Now compare with these three images of three real-life worlds: Earth, the Moon, and Mars:

I will admit that there is definitely some variation between planets in the game, just not enough to prevent them from gradually blurring together in one's memory after several hours. There's a reason I don't have many screenshots besides the ones above; I just don't find much reason to do so when I'm playing. The problem seems to be that while the planets are different colors, they all have the same level of colorfulness. There are no stark, monochromatic planets to contrast with the colorful ones. Furthermore, there is no biome variation on any of the planets; each of those screenshots could be considered representative of their entire planets. The only variation is in the terrain. That's excusable on barren planets, but on life-bearing worlds? Expect to see the same plants no matter where you land. If I used that photo of Earth to represent all environments on Earth, anybody criticizing me would be right in doing so. The Moon and Mars are more representative, but Mars does have its polar ice caps. I haven't seen ice caps on a single planet in the game. Contrast this with Minecraft; that game has forests, plains, mountains, oceans, deserts, icy wastelands, and even mushroom forests.
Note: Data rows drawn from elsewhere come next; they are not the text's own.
(** What an accepted answer leaves, whether the reloads throw or not. *)
Lemma range_set f t maxSamples w :
  let m := modify (set_maxSamples maxSamples);; resetDateRange f t;; mret true in
  let w1 := exec (guarded "" (resetDateRange f t)) (set_maxSamples maxSamples w) in
  (exists r, guard "" m w = (w1, Ok r) /\ r <> Some false) /\
    theOriginalDates (w_time w1) = mkDates f t /\ theCurrentDates (w_time w1) = mkDates f t /\
    ts_manual (theTimeSlider (w_time w1)) = true /\ isAutoRefresh (w_time w1) = Some (JBool false) /\
    w_maxSamples w1 = maxSamples /\ w_grid w1 = w_grid w /\ w_graphs w1 = w_graphs w.
Proof.
  intros m. set (w0 := set_maxSamples maxSamples w).
  assert (Hm : m w = (resetDateRange f t;; mret true) w0) by reflexivity.
  destruct (resetDateRange_time f t w0) as (T1 & T2 & T3 & T4).
  assert (T5 : w_maxSamples (exec (resetDateRange f t) w0) = maxSamples).
  { transitivity (w_maxSamples w0); [|done]. apply (pres_eq w_maxSamples). intros. pres. }
  assert (T6 : w_grid (exec (resetDateRange f t) w0) = w_grid w).
  { transitivity (w_grid w0); [|done]. apply (pres_eq w_grid). intros. pres. }
  assert (T7 : w_graphs (exec (resetDateRange f t) w0) = w_graphs w).
  { transitivity (w_graphs w0); [|done]. apply (pres_eq w_graphs). intros. pres. }
  cbv zeta. unfold guard, guarded, exec in *. rewrite Hm. unfold mbind, M_bind, guard.
  destruct (resetDateRange f t w0) as [w1 [[]|e]]; cbn [fst] in *.
  - split; [|done]. exists (Some true). split; [reflexivity|done].
  - split; [|done]. exists None. split; [reflexivity|done].
Qed.

(** The page with an error message, and nothing else: the dialog is shown and the progress bar hidden. *)
Definition with_message (msg : string) (w : World) : World :=
  set_ui (fun u => mkUi 0 (ui_tokens u) (ui_nulled u) (ui_errors u ++ [EText (js msg)]) (ui_dialog u))
    (set_io (fun s => mkSys (sy_now s) (sy_hidden s) (sy_hash s) (sy_timers s) (sy_next_timer s) (sy_xhrs s) (sy_next_xhr s)
      (sy_log s ++ [EDom ".dialog.error" "prependTo" [AStr (js "body")]; EDom "div#progressbar" "show" []; EAnimate "0" AnimHide])) w).
(** One pass over the pattern with the first segment drawn again. *)
Lemma scaled_width p : p <> [] -> width (segment p <$> evens (S (length p))) = strokePixelLength p.
Proof.
  intros Hp. unfold evens. assert (Hl : (0 < length p)%nat) by (destruct p; [done|cbn; lia]).
  destruct (Nat.Even_or_Odd (length p)) as [[k Hk]|[k Hk]].
  - rewrite Hk. assert (Nat.div2 (S (S (2 * k))) = S k) as -> by (change (S (Nat.div2 (2 * k)) = S k); by rewrite Nat.div2_double).
    rewrite seq_S, !fmap_app, width_app, segments_width, <- Hk, at_mod_seq by lia. cbn [fmap list_fmap Nat.add].
    rewrite pixel_length by done. unfold width, segment. cbn [fmap list_fmap fst snd].
    rewrite <- Hk, (proj2 (Nat.ltb_ge _ _)) by lia. unfold sum. cbn [foldr].
    assert (at_mod p (length p) = at_mod p 0) as ->; [|lia].
    unfold at_mod. rewrite Nat.Div0.mod_same, Nat.Div0.mod_0_l. done.
  - rewrite Hk. replace (2 * k + 1)%nat with (S (2 * k)) by lia.
    assert (Nat.div2 (S (S (S (2 * k)))) = S k) as -> by (change (S (Nat.div2 (S (2 * k))) = S k); by rewrite Nat.div2_succ_double).
    rewrite seq_S, !fmap_app, width_app, segments_width by lia. cbn [fmap list_fmap Nat.add].
    assert (Hsum : sum p = sum ((fun i => at_mod p i) <$> seq 0 (2 * k)) + at_mod p (2 * k)).
    { rewrite <- (at_mod_seq p) at 1. rewrite Hk, Nat.add_1_r, seq_S, fmap_app, sum_app. unfold sum. cbn [fmap list_fmap foldr Nat.add]. lia. }
    rewrite pixel_length, Hsum by done. unfold width, segment. cbn [fmap list_fmap fst snd].
    rewrite (proj2 (Nat.ltb_lt _ _)) by lia. unfold sum. cbn [foldr].
    assert (at_mod p (S (2 * k)) = at_mod p 0) as ->; [|lia].
    unfold at_mod. replace (S (2 * k)) with (length p) by lia. rewrite Nat.Div0.mod_same, Nat.Div0.mod_0_l. done.
Qed.

Lemma repeat_width l n : width (concat (replicate n l)) = Z.of_nat n * width l.
Proof. induction n as [|n IH]; [done|]. cbn [replicate concat]. rewrite width_app, IH. lia. Qed.

Lemma even_width p : Nat.Even (length p) -> width (segment p <$> evens (length p)) = sum p.
Proof.
  intros [k Hk]. unfold evens. rewrite Hk. replace (Nat.div2 (S (2 * k))) with k by (by rewrite Nat.div2_succ_double).
  rewrite segments_width, <- Hk, at_mod_seq by lia. done.
Qed.
Lemma open_graph_spec f ks w :
  NoDup ks -> Forall (fun k => ~ inherited k) ks ->
  let w' := exec (open_graph f ks) w in
  result (open_graph f ks) w = Ok () /\
  w_graphs w' = w_graphs w ++ [new_surface f ks] /\
  w_grid w' = set_allGraphs (gg_allGraphs (w_grid w) ++ [length (w_graphs w)]) (w_grid w).
Proof.
  intros Hnd Hi. destruct (newGraph_spec w) as (w1 & Hn & E1 & E2 & _).
  unfold open_graph. unfold exec, result. rewrite (bind_Ok _ _ _ _ _ Hn). set (g := length (w_graphs w)) in *.
  change ((update g (set_format f);; for_each ks (toggleSeries g)) w1)
    with (for_each ks (toggleSeries g) (exec (update g (set_format f)) w1)).
  set (w2 := exec (update g (set_format f)) w1).
  assert (E3 : w_graphs w2 = w_graphs w ++ [mkGraph (Some []) [] false f]).
  { unfold w2. cbn. rewrite E1, alter_app_r_alt by lia. unfold g. by rewrite Nat.sub_diag. }
  destruct (toggle_series_list g ks (mkGraph (Some []) [] false f) [] w2) as [F1 F2]; [|done|].
  { rewrite E3, lookup_app_r by (unfold g; lia). unfold g. by rewrite Nat.sub_diag. }
  split; [|split].
  - assert (total (for_each ks (toggleSeries g))) as Ht by (unfold toggleSeries; tot).
    destruct (Ht w2) as [[] Hr]. exact Hr.
  - unfold exec in F2. rewrite F2, E3, alter_app_r_alt by (unfold g; lia). unfold g. rewrite Nat.sub_diag. cbn.
    pose proof (toggle_list [] ks Hnd Hi) as Ht. cbn in Ht. by rewrite Ht.
  - unfold exec in F1. rewrite F1. unfold w2. cbn. by rewrite E2.
Qed.

(** One new surface per graph, with its format and series. *)
Definition new_surfaces (l : list (fmt * list jsstr)) : list GraphSurface := (fun p => new_surface p.1 p.2) <$> l.

Definition series_ok (ks : list jsstr) : Prop := NoDup ks /\ Forall (fun k => ~ inherited k /\ ~ is_index k) ks.

Lemma open_all_spec l w :
  Forall (fun p => series_ok p.2) l ->
  let w' := exec (open_all l) w in
  result (open_all l) w = Ok () /\
  w_graphs w' = w_graphs w ++ new_surfaces l /\
  w_grid w' = set_allGraphs (gg_allGraphs (w_grid w) ++ seq (length (w_graphs w)) (length l)) (w_grid w).
Proof.
  intros Hgs. revert w; induction Hgs as [|[f ks] l [Hnd Hi] _ IH]; intros w.
  { cbn. rewrite !app_nil_r. split_and!; [done|done|]. by destruct (w_grid w). }
  destruct (open_graph_spec f ks w Hnd) as (Hr & E1 & E2).
  { eapply Forall_impl; [exact Hi|]. by intros ? []. }
  unfold open_all in *. cbn [for_each fst snd]. rewrite exec_seq, result_seq by apply total_open_graph.
  destruct (IH (exec (open_graph f ks) w)) as (Hr' & F1 & F2).
  split; [exact Hr'|]. rewrite F1, F2, E1, E2, length_app, <- !app_assoc. split; [done|].
  cbn. by rewrite <- app_assoc, Nat.add_comm.
Qed.

Lemma total_open_all l : total (open_all l).
Proof. apply for_each_total. intros []. apply total_open_graph. Qed.

(** ** The parts of opening a dashboard *)

(** The whole opening of a document. *)
Definition openDoc (dashboard : jsstr) (d : DashDoc) : M unit :=
  dom "input#arg_filename" "val" [AStr dashboard];;
  clear;;
  open_rest dashboard d.

(** What follows the graphs: the time state, the layout, the list. *)
Definition open_tail (dashboard : jsstr) (d : DashDoc) : M unit :=
  open_interval d;;
  open_slider d;;
  calcReloadInterval;;
  setAutoRefresh (dd_auto d);;
  documentResize;;
  set_hash (js "#?dashboard=" ++ dashboard);;
  setCurrentDashboard dashboard.

Lemma total_open_interval d : total (open_interval d).
Proof. unfold open_interval, restoreOriginalInterval. tot. Qed.
Lemma total_open_slider d : total (open_slider d).
Proof. unfold open_slider. tot. Qed.
Lemma total_open_size d : total (open_size d).
Proof. unfold open_size. tot. Qed.
Lemma total_setCurrentDashboard n : total (setCurrentDashboard n).
Proof. unfold setCurrentDashboard, updateCurrentDashboard, put_dash. tot. Qed.
Hint Resolve total_open_interval total_open_slider total_open_size total_setCurrentDashboard : tot.
Lemma total_open_tail n d : total (open_tail n d).
Proof. unfold open_tail. tot. Qed.

Lemma open_tail_keeps n d w :
  let w' := exec (open_tail n d) w in
  w_grid w' = w_grid w /\ w_graphs w' = w_graphs w /\ w_size w' = w_size w /\ w_sizeDropdown w' = w_sizeDropdown w.
Proof.
  pose (P := fun w' : World => w_grid w' = w_grid w /\ w_graphs w' = w_graphs w /\ w_size w' = w_size w /\
    w_sizeDropdown w' = w_sizeDropdown w).
  assert (Hp : preserves P (open_tail n d)); [|by apply Hp].
  unfold open_tail, open_interval, open_slider. pres.
Qed.

Lemma setCurrentDashboard_exec n v :
  let w' := exec (setCurrentDashboard n) v in
  w_time w' = w_time v /\ sy_hash (w_sys w') = sy_hash (w_sys v) /\ da_current (w_dash w') = Some n.
Proof.
  unfold setCurrentDashboard. rewrite exec_seq by (unfold put_dash; tot).
  set (v1 := exec (put_dash _) v). assert (Hd : da_current (w_dash v1) = Some n) by reflexivity.
  change (w_time v) with (w_time v1). change (sy_hash (w_sys v)) with (sy_hash (w_sys v1)). clearbody v1.
  unfold updateCurrentDashboard. rewrite exec_seq by tot. rewrite exec_bind.
  set (v2 := exec (dom _ _ _) v1). cbn [get]. change (w_dash v2) with (w_dash v1). rewrite Hd.
  destruct n; [done|]. destruct (obj_truthy _ _); done.
Qed.

Lemma open_tail_time n d w :
  let w5 := exec (open_slider d) (exec (open_interval d) w) in
  let w' := exec (open_tail n d) w in
  time_view w' = time_view w5 /\ isAutoRefresh (w_time w') = dd_auto d /\
  sy_hash (w_sys w') = js "#?dashboard=" ++ n /\ da_current (w_dash w') = Some n.
Proof.
  intros w5 w'. unfold w', open_tail. clear w'. rewrite !exec_seq by eauto with tot. fold w5. clearbody w5.
  set (w6 := exec calcReloadInterval w5). set (w7 := exec (setAutoRefresh (dd_auto d)) w6).
  set (w8 := exec documentResize w7). set (w9 := exec (set_hash _) w8).
  destruct (setCurrentDashboard_exec n w9) as (E1 & E2 & E3).
  assert (E8 : w_time w8 = w_time w7) by (apply (pres_eq w_time); intros; pres).
  assert (E9 : w_time w9 = w_time w7) by exact E8.
  split_and!; [|rewrite E1, E9; apply setAutoRefresh_flag|rewrite E2; reflexivity|exact E3].
  unfold time_view. rewrite E1, E9. fold (time_view w7). unfold w7. by rewrite setAutoRefresh_view.
Qed.

Lemma clear_world w :
  Forall (fun g => g < length (w_graphs w))%nat (gg_allGraphs (w_grid w)) ->
  exists w1, clear w = (w1, Ok ()) /\ w_grid w1 = mkGrid [] None /\ length (w_graphs w1) = length (w_graphs w) /\
    w_size w1 = w_size w /\ w_sizeDropdown w1 = w_sizeDropdown w /\
    theOriginalDates (w_time w1) = theOriginalDates (w_time w) /\ theTimeSlider (w_time w1) = theTimeSlider (w_time w).
Proof.
  intros Hv. destruct (clear_spec w Hv) as (Hr & E1 & E2 & _ & E4 & E5). exists (exec clear w).
  split; [by apply eta|]. split_and!.
  - destruct (w_grid (exec clear w)). cbn in *. by subst.
  - rewrite E4. clear. induction (rev (gg_allGraphs (w_grid w))) as [|g l IH]; [done|]. cbn. by rewrite length_alter.
  - apply (pres_eq w_size). intros. pres.
  - apply (pres_eq w_sizeDropdown). intros. pres.
  - rewrite E5. by destruct (gg_allGraphs (w_grid w)).
  - rewrite E5. by destruct (gg_allGraphs (w_grid w)).
Qed.

Lemma graph_size_exec a b i w :
  let w' := exec (graph_size a b i) w in
  w_size w' = mkSize a b /\ w_sizeDropdown w' = i /\ w_grid w' = w_grid w /\ w_graphs w' = w_graphs w /\
  w_time w' = w_time w.
Proof.
  intros w'. assert (H : w_size w' = mkSize a b /\ w_sizeDropdown w' = i).
  { unfold w', graph_size. rewrite !exec_seq by tot.
    set (w1 := exec (modify (set_sizeDropdown None)) _). set (w2 := exec (match i with Some _ => _ | None => _ end) w1).
    assert (Hd : w_sizeDropdown w2 = i) by (unfold w2; by destruct i). clearbody w2.
    unfold setGraphSize. rewrite !exec_seq by tot.
    pose (P := fun w => w_size w = mkSize a b /\ w_sizeDropdown w = i).
    assert (Hp : preserves P documentResize) by pres. apply Hp. by split. }
  destruct H as [H1 H2]. split_and!; try done; unfold w'.
  - apply (pres_eq w_grid). intros. pres.
  - apply (pres_eq w_graphs). intros. pres.
  - apply (pres_eq w_time). intros. pres.
Qed.

Lemma open_size_exec d w :
  let w' := exec (open_size d) w in
  w_size w' = default (w_size w) (dd_size d) /\ w_grid w' = w_grid w /\ w_graphs w' = w_graphs w /\
  w_time w' = w_time w /\
  w_sizeDropdown w' = match dd_size d, dd_slider d with
                      | None, _ => w_sizeDropdown w
                      | Some _, SlManual => None
                      | Some _, _ => menu_index <$> dd_dropdown d
                      end.
Proof.
  unfold open_size. destruct (dd_size d) as [[a b]|]; [|done].
  destruct (graph_size_exec a b (match dd_slider d with SlManual => None | _ => menu_index <$> dd_dropdown d end) w)
    as (E1 & E2 & E3 & E4 & E5). by split_and!.
Qed.

(** The range that opening a dashboard leaves: the saved interval up to the page's end, unless the slider moves to another
    marker, which then shows its own interval. *)
Definition opened_range (slider : DashSlider) (ms stop now : Z) (hidden : bool) (before : sindex) : Dates * Dates :=
  let saved := mkDates (Some (stop - ms)) (Some stop) in
  match slider with
  | SlIndex i =>
      if bool_decide (before = IAt (clamp i)) then (saved, saved)
      else
        let secs := default 0 (markers !! Z.to_nat (clamp i)) in
        let marker := mkDates (Some (stop - secs * 1000)) (Some stop) in
        (marker, if hidden then marker else mkDates (Some (now - 10 * 1000 - secs * 1000)) (Some (now - 10 * 1000)))
  | _ => (saved, saved)
  end.

(** The clock and the visibility, which nothing of the page changes. *)
Definition clock (w : World) : Z * bool := (sy_now (w_sys w), sy_hidden (w_sys w)).

Lemma clock_opening n d w :
  clock (exec (open_interval d) (exec (open_all (dd_graphs d)) (exec (open_size d) (exec clear (exec (dom "input#arg_filename" "val" [AStr n]) w)))))
    = clock w.
Proof.
  rewrite (pres_eq clock (open_interval d)); [|intros; unfold open_interval; pres].
  rewrite (pres_eq clock (open_all _)); [|intros; apply pres_open_all; exact _].
  rewrite (pres_eq clock (open_size d)); [|intros; unfold open_size; pres].
  rewrite (pres_eq clock clear); [done|]. intros; pres.
Qed.

Lemma setIndex_range i w stop ms :
  theOriginalDates (w_time w) = mkDates (Some (stop - ms)) (Some stop) ->
  theCurrentDates (w_time w) = mkDates (Some (stop - ms)) (Some stop) ->
  let t := w_time (exec (setIndex i) w) in
  (theOriginalDates t, theCurrentDates t) = opened_range (SlIndex i) ms stop (sy_now (w_sys w)) (sy_hidden (w_sys w)) (ts_index (theTimeSlider (w_time w))).
Proof.
  intros Ho Hc. cbv zeta. rewrite setIndex_time. unfold index_set, opened_range.
  destruct (decide (ts_index (theTimeSlider (w_time w)) = IAt (clamp i))) as [E|Hne].
  - rewrite !bool_decide_true by done. cbn. by rewrite Ho, Hc.
  - rewrite !bool_decide_false by done.
    destruct (interval_set_dates (default 0 (markers !! Z.to_nat (clamp i))) (sy_now (w_sys w)) (sy_hidden (w_sys w))
      (at_index false (ts_index (theTimeSlider (w_time w))) (w_time w)) stop) as (E1 & E3 & _); [cbn; by rewrite Ho|].
    cbn in *. by rewrite E1, E3.
Qed.
(* ===== verification/Bookmark.v ===== *)
(** * Bookmarks: the page's state in the location hash

    [packup_state_as_hash] writes the graphs and the time range into the hash;
    [gotohash] (run when the page has loaded and when the hash changes) reads it
    back, or loads the dashboard it names.  Also the bulk edits of the counters
    on the grid. *)

From stdpp Require Import sets.
From S2P Require Import Prelude JsString JsObject JsNumber Json UriCodec World JsValue Shell Loader Grid TimeRange Dashboard.
Import Shell Interval Grid TimeRange JsValue Dashboard.
Import (hints) Loader.

Local Open Scope Z_scope.

Module Bookmark.

(** ** Writing *)

(** [state[k] = theDash.graphs[k].join(';')], one property per graph. *)
Definition state_series (graphs : list (list jsstr)) : list (jsstr * jsstr) :=
  imap (fun k ks => (num_to_str (Z.of_nat k), join (js ";") ks)) graphs.

(** [grix]: the graph's key and its format. *)
Definition state_graphs (formats : list Z) : jsstr :=
  join (js ";") (imap (fun k f => num_to_str (Z.of_nat k) ++ js "," ++ num_to_str f) formats).

Definition state_of (w : World) : list (jsstr * jsstr) :=
  obj_set (state_series (dash_graphs w)) (js "graphs") (state_graphs (dash_formats w)).

(** [escape(Math.floor(d.getTime()/1000))] *)
Definition secs_str (d : date) : jsstr := escape (from_option num_to_str (js "NaN") (Loader.seconds d)).

Definition packed_hash (w : World) : jsstr :=
  js "#?" ++
  concat ((fun k => escape k ++ js "=" ++ escape (default [] (obj_get (state_of w) k)) ++ js "&") <$> obj_keys (state_of w)) ++
  js "from=" ++ secs_str (dt_start (theCurrentDates (w_time w))) ++ js "&" ++
  js "to=" ++ secs_str (dt_stop (theCurrentDates (w_time w))) ++ js "&" ++
  js "state=".

Definition packup_state_as_hash : M unit := h ← get packed_hash; set_hash h.

(** ** Reading *)

Definition date_of_seconds (s : option Z) : date :=
  t ← (fun n => n * 1000) <$> s; if Z.abs t <=? 8640000000000000 then Some t else None.

(** One graph of the state: the surface is made before its series are looked up. *)
Definition load_graph (state : list (jsstr * jsstr)) (piece : jsstr) : M unit :=
  let vals := split_char (ch ",") piece in
  let graph_ix := default [] (vals !! 0%nat) in
  let f := default errorBars (bars_ix_to_fmt (default (js "undefined") (vals !! 1%nat))) in
  nu ← newGraph;
  match nu with
  | Some g =>
      update g (set_format f);;
      match obj_get state graph_ix with
      | Some serii => for_each (split_char (ch ";") serii) (toggleSeries g)
      | None => throw TypeError
      end
  | None => throw TypeError
  end.

Definition load_state (state : list (jsstr * jsstr)) (cb : nat) : M unit :=
  clear;;
  match obj_get state (js "graphs") with
  | None => throw TypeError
  | Some graphs => for_each (split_char (ch ";") graphs) (load_graph state)
  end;;
  let secs k := date_of_seconds (parseInt (default (js "undefined") (obj_get state k))) in
  resetDateRange (secs (js "from")) (secs (js "to"));;
  finish cb.

(** [keyvals[ki].split('=', 2)]: a missing value is [undefined]. *)
Definition key_value (s : jsstr) : jsstr * jsstr :=
  let kv := split_limit (ch "=") 2 s in
  (default [] (kv !! 0%nat), unescape (default (js "undefined") (kv !! 1%nat))).

Inductive func := FDashboard | FState.

(** The function chosen by the keys: the last of [dashboard] and [state]. *)
Definition func_of (keys_ : list jsstr) : option func :=
  foldl (fun f k => if bool_decide (k = js "dashboard") then Some FDashboard
                    else if bool_decide (k = js "state") then Some FState else f) None keys_.

Definition hash_args (hash : jsstr) : list (jsstr * jsstr) :=
  foldl (fun o s => obj_set o (key_value s).1 (key_value s).2) [] (split_char (ch "&") hash).

Definition load_hash (hash : jsstr) : M unit :=
  guarded "_load_hash" (
    let f := func_of ((fun s => (key_value s).1) <$> split_char (ch "&") hash) in
    let args := hash_args hash in
    u ← get (fun w => theUserName (w_dash w));
    let contexts := js "global" :: match u with Some ((_ :: _) as u) => [u] | _ => [] end in
    match f with
    | None => mret ()
    | Some FDashboard =>
        end_ ← begin;
        load_dashboard (default (js "undefined") (obj_get args (js "dashboard"))) contexts end_
    | Some FState => end_ ← begin; load_state args end_
    end).
(** The timer of the automatic refresh is not the loader's. *)
Lemma auto_timer_code w id t :
  quiet w -> autoRefreshTimer (w_time w) = Some id -> t ∈ sy_timers (w_sys w) -> tm_id t = id -> is_refresh_timer t.
Proof.
  intros Hq Ea Ht Hi. pose proof (ao_timer w (q_auto w Hq)) as Hao. rewrite Ea in Hao. destruct Hao as (tm & Hr & <-).
  assert (Hin : tm ∈ refresh_timers w) by (rewrite Hr; by apply list_elem_of_singleton).
  apply list_elem_of_filter in Hin as [Hc Hin]. by rewrite (timer_unique w t tm).
Qed.

(** Dropping elements of a key that are not selected anyway. *)
Lemma filter_disjoint {A} (key : A -> nat) (p : A -> bool) (l : list A) id :
  (forall t, t ∈ l -> key t = id -> p t = false) -> filter p (filter (fun t => key t <> id) l) = filter p l.
Proof.
  intros Hp. induction l as [|t l IH]; [done|]. assert (IH' := IH (fun t' Ht' => Hp t' (list_elem_of_further _ _ _ Ht'))).
  rewrite (filter_cons (fun t => key t <> id)). destruct (decide (key t <> id)) as [Hn|Hn].
  - rewrite !(filter_cons p). by rewrite IH'.
  - apply dec_stable in Hn. rewrite (filter_cons_False p); [done|]. rewrite Hp; [by intros []|left|done].
Qed.
(** ** The user *)

Inductive ui_event :=
  | UTab (i : nat) | UMouse (t : option Dropdown.ident)
  | UChart (k : nat) | UTool (k : nat) | ULogout | UButton (b : button)
  | USliderMove (left x : Z) | USliderUp (left x : Z)
  | UGraphClick (g : nat) | UGraphClose (g : nat) | UGraphZoomOut (g : nat) | UGraphSettings (g : nat) | UGraphSummary (g : nat)
  | ULegend (g : nat) (contents : list dom_node) | UGridClick
  | UZoom (minX maxX : Z) (domain : option (Z * Z)) | UDblclick
  | UCounter (text_of : jsstr -> jsstr) (leaf is_open : bool) (id : jsstr) (parents : list jsstr)
  | UDashboard (name : jsstr) (context : option jsstr) | URemoveDashboard (name : jsstr)
  | USplitter (x : Z) | ULefttab | UResize | UHashChange
  | UInputFocus (i : Login.input) | UInputKey (i : Login.input) (which : Z) | UInputText (i : Login.input) (s : jsstr)
  | UErrorClose | UDialogClose.

Definition ui_handler (u : ui_event) : M unit :=
  match u with
  | UTab i => Tabs.tab_click i
  | UMouse t => Dropdown.mouse_click t
  | UChart k => chart_choose k
  | UTool k => tool_choose k
  | ULogout => logout_choose
  | UButton b => button_click b
  | USliderMove l x => slider_move l x
  | USliderUp l x => slider_mouseup l x
  | UGraphClick g => bubble g
  | UGraphClose g => close_box g
  | UGraphZoomOut g => zoomout_box g
  | UGraphSettings g => settings_box g
  | UGraphSummary g => summary_box g
  | ULegend g contents => legend_click g contents
  | UGridClick => Widget.handler grid_methods Widget.Click
  | UZoom a b d => zoomCallback a b d
  | UDblclick => dblclick
  | UCounter f leaf is_open id parents => CounterTree.select_node f leaf is_open id parents
  | UDashboard n c => pick_dashboard n c
  | URemoveDashboard n => remove_dashboard n
  | USplitter x => splitter_move x
  | ULefttab => toggle_lefttab
  | UResize => documentResize
  | UHashChange => gotohash
  | UInputFocus i => Login.input_focus i
  | UInputKey i k => Login.input_keydown i k
  | UInputText i s => Login.set_input i s
  | UErrorClose => errorDialog_close
  | UDialogClose => dialog_close
  end.
(** ** The grid *)

Definition two_graphs : list grid_op :=
  [GNew; GToggle 0 (js "cpu.user"); GNew; GToggle 1 (js "net.in"); GSelect 1].

Lemma grid_invariant_witness : grid_ok (foldl grid_step w0 (two_graphs ++ [GClose 1; GToggle 1 (js "x"); GClear])).
Proof. apply grid_invariant. exact w0_grid_ok. Defined.

Definition gw : World := foldl grid_step w0 two_graphs.

Lemma toggle_keeps_a_series_witness :
  w_graphs (exec (toggleSeries 0 (js "cpu.idle")) (exec (toggleSeries 0 (js "cpu.idle")) gw)) = w_graphs gw.
Proof.
  assert (Hg : exists s, w_graphs gw !! 0%nat = Some s /\ gs_series s = Some [(js "cpu.user", ())]).
  { eexists. split; vm_compute; reflexivity. }
  destruct Hg as (s & Hg & Ho).
  destruct (toggle_keeps_a_series 0 (js "cpu.idle") s [(js "cpu.user", ())] gw Hg Ho) as (_ & _ & H);
    [apply NoDup_singleton|discriminate|].
  apply H; [intros Hin; apply list_elem_of_singleton in Hin; discriminate Hin|].
  apply (bool_decide_unpack _). vm_compute. exact I.
Defined.

Lemma clear_closes_all_witness : gg_allGraphs (w_grid gw) = [0; 1]%nat /\ gg_allGraphs (w_grid (exec clear gw)) = [].
Proof.
  split; [vm_compute; reflexivity|].
  destruct (clear_closes_all gw) as (_ & H & _); [|exact H].
  unfold gw, two_graphs. cbn [foldl]. do 5 apply grid_ok_step. exact w0_grid_ok.
Defined.

(** ** Dashboards and bookmarks *)

Lemma gw_grid_ok : grid_ok gw.
Proof. unfold gw, two_graphs. cbn [foldl]. do 5 apply grid_ok_step. exact w0_grid_ok. Defined.

(** The page in manual mode, logged in, with an entry of the size menu. *)
Definition page : World :=
  exec (setManual true;; graph_size 800 320 (Some 2);;
    put_dash (fun d => mkDash (Some (js "ada")) (da_items d) [Some (js "cpu", Some (js "global"))] (da_current d))) gw.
A couple weeks after No Man's Sky was released, I purchased Obduction.
This is the long-awaited return of Cyan Worlds, creators of the Myst series I talked about before. And it is glorious. The game only features four alien worlds (sort of), but each of those worlds is hand-crafted by the developers rather than procedurally generated.

Naturally my favorite is the purple planet surrounding the displaced village of Hunrath.

Wild rock formations, some of them floating. All with a purple tint. At least two other planets are visible in the sky, and both of them appear to be habitable. Now in No Man's Sky, if I see another world in the sky I could fly to it, but I would also know that it would be little different from the planet I was currently on. Here the worlds in the distance are left to the imagination. And as anybody who was excited and then disappointed for No Man's Sky is undoubtedly aware, one's vague imagined idea tends to be better than reality. It's not often that creators are able to meet an audience's expectations.

The other planets are, for the most part, conventional biomes that will be familiar to Earth-dwelling players. Though some impressive vistas are still present.


This game cost $30 to No Man's Sky's $60, but it only took about 8 hours to complete, and being a puzzle game, its replay value is limited; once you've solved a puzzle once, solving it again becomes trivial. Despite this, I still consider Obduction the better deal of the two games. No Man's Sky has theoretically infinite replay value, but there's no reason to keep going because every hour played will be fundamentally the same as every previous hour played. The two "story" goals in the game, the "Path of the Atlas" and the "get to the center of the galaxy" goal, have practically nothing to offer once achieved. And I'm not spoiler-warning that, because potential buyers deserve to know what they're getting into. Obduction, on the other hand, actually has a story that motivates the player to keep going. Even Minecraft has a dragon waiting to be slain, even if there's practically no indication of it in-game. And I sincerely doubt that No Man's Sky will ever produce a creature as distinctive and memorable as the Creeper or the Enderman.

And yet, despite everything, I don't regret purchasing No Man's Sky. I got to play a game with alien worlds unlike any I had seen before. I don't fault the developers for trying to make a game that breaks the mold. But when held up next to Obduction, we see that one still cannot automate creativity. Human-crafted settings blow the procedurally-generated settings out of the water, and No Man's Sky's quantity cannot match Obduction's quality.

I hope that lessons will be learned from No Man's Sky. I hope that procedural generation can be leveraged to help developers - or even writers and concept artists in other media - brainstorm new settings. And I hope that someday we can get the space exploration game we were all hoping for.